On the economic front, US Initial Jobless Claims held steady at a 20-month high, remaining elevated for a third straight week; while the Conference Board’s Leading Economic index posted its 14th consecutive monthly decline, suggesting that the Fed’s efforts to dampen the economy are beginning to have their intended effect. Meanwhile, the housing market showed further signs of stabilizing last month after standing out last year as the sector most visibly upended by the Fed’s rate hikes; although this time came at the cost of the largest decline in a decade for residential housing market prices.

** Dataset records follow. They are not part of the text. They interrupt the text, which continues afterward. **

(* ===== verification/ProgramsProps.v ===== *)
(** * What the user programs do

    [run] answers a program's calls: reads return the pieces the world holds, an
    empty piece being the end of a file, and writes succeed.  [replay] feeds a
    program a script of answers. *)

From S2P Require Import Prelude Memory FsState Printf PrintfProps Ulib Uprintf Programs.
From Stdlib Require Import Ascii.
Import Programs.

(** ** The world of a filter *)
Record world := mkworld { w_in : list (list Z); w_out : list Z; w_err : list Z }.
Definition answer (c : call) : Z := match c with Write _ b => Z.of_nat (length b) | Open _ _ => 3 | _ => 0 end.
Definition effect (c : call) (w : world) : world :=
  match c with
  | Write 1 b => mkworld (w_in w) (w_out w ++ b) (w_err w)
  | Write 2 b => mkworld (w_in w) (w_out w) (w_err w ++ b)
  | _ => w
  end.
Fixpoint run (p : uprog) (w : world) : option Z * world :=
  match p with
  | Exit s => (Some s, w)
  | Sys c k => run (k (answer c)) (effect c w)
  | Read _ _ k =>
      let piece := default [] (head (w_in w)) in
      run (k (Z.of_nat (length piece)) piece) (mkworld (tail (w_in w)) (w_out w) (w_err w))
  | Fstat _ k => run (k (-1) (mkstat 0 0 0 0 0)) w
  | OutOfFuel => (None, w)
  end.

Definition says (w : world) (l : list Z) : world := mkworld (w_in w) (w_out w ++ l) (w_err w).
Lemma run_put l k w : run (put 1 l k) w = run k (says w l).
Proof.
  revert w. induction l as [|c l IH]; intros w; cbn [put foldr run].
  - unfold says. rewrite app_nil_r. by destruct w.
  - fold (put 1 l k). rewrite IH. unfold says. cbn. by rewrite <-app_assoc.
Qed.
Lemma run_read fd n k p i o e :
  run (Read fd n k) (mkworld (p :: i) o e) = run (k (Z.of_nat (length p)) p) (mkworld i o e).
Proof. done. Qed.
Lemma run_printf fmt ap k w : run (printf fmt ap k) w = run k (says w (snd (Uprintf.printf fmt ap))).
Proof. apply run_put. Qed.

From Europe, investors were surprised when the Bank of England implemented a higher-than-expected interest rate hike of 50 bps to 5% (from 4.75%) in order to tame the UK Inflation that has been struggling for the past two months at 8.7%. Domestically, Bank Indonesia’s Board of Governors Meeting again held BI7DRR at 5.75%, with the composition of Deposit Rate (June) at 5% and Lending Rate (June) at 6.5%. As for today, it can also be called as PMI data day at least for Japan, Germany, Eurozone, UK, and US.

Corporate News
BTPN Collaborates with IFC to Issue IDR 7.4 Trillion Green Bonds PT Bank BTPN Tbk. (BTPN) in collaboration with the International Finance Corporation (IFC) will issue social bonds and green bonds equivalent to USD 500 million or around IDR 7.48 trillion (exchange rate: IDR 14,970). Under the partnership, IFC will invest up to USD 500 million in BTPN, consisting of the issuance of social bonds and green bonds. This bond issuance will be the first of its kind for BTPN. BTPN President Director Henoch Munandar said the bond issuance is the bank’s effort to strengthen its commitment to support the micro, small, and medium enterprises (MSMEs) sector in Indonesia, especially women-driven businesses. Then, the issuance of green bonds is one of the supports for adaptation actions to climate change. (Bisnis)

Domestic Issue
Anticipating 2024 Elections, Investors Hunt Bonds Rather Than Stocks Ahead of the political year of the 2024 elections, retail investors tend to start aggressively hunting bond instruments in order to diversify. Corporate bonds and Government Securities (SBN) are in the spotlight. Head of Research & Investment Connoisseur of PT Moduit Digital Indonesia (Moduit) Manuel Adhi Purwanto explained that in general, big moments such as elections will indeed increase the need for fixed income instruments. Manuel said that because from the investor side, there will be a tendency to change risk profiles. For example, if they previously had a tendency to take risks, their portfolios were more in stocks, now they might start to reduce, starting to shift to bonds. In addition to anticipating capital market turmoil in the era of uncertainty in the political year, the increasing demand for fixed income instruments is also driven by the era of high benchmark interest rates. Moreover, there is the potential for the US Central Bank or the Fed to lift the benchmark interest rate once again towards the end of this year, before it is gradually reduced starting early next year. This means that debt instruments that will be issued in the near future still have the opportunity to provide high yields. (Bisnis)

Recommendation
US10YT unexpectedly crawled back above MA10 & MA20, seems to be back to test the mid-term Trendline Resistance that prevents Yield from rising further than 3.82%. ADVISE: Average Up accordingly. TARGET: 3.85- 3.86% / 3.97-4.0%.

ID10YT has yet to break MA20 Resistance and upper channel (downtrend). ADVISE: Average Up if the yield is able to break through 6.37%. TARGET: MA50 / 6.46%, up to 6.48%.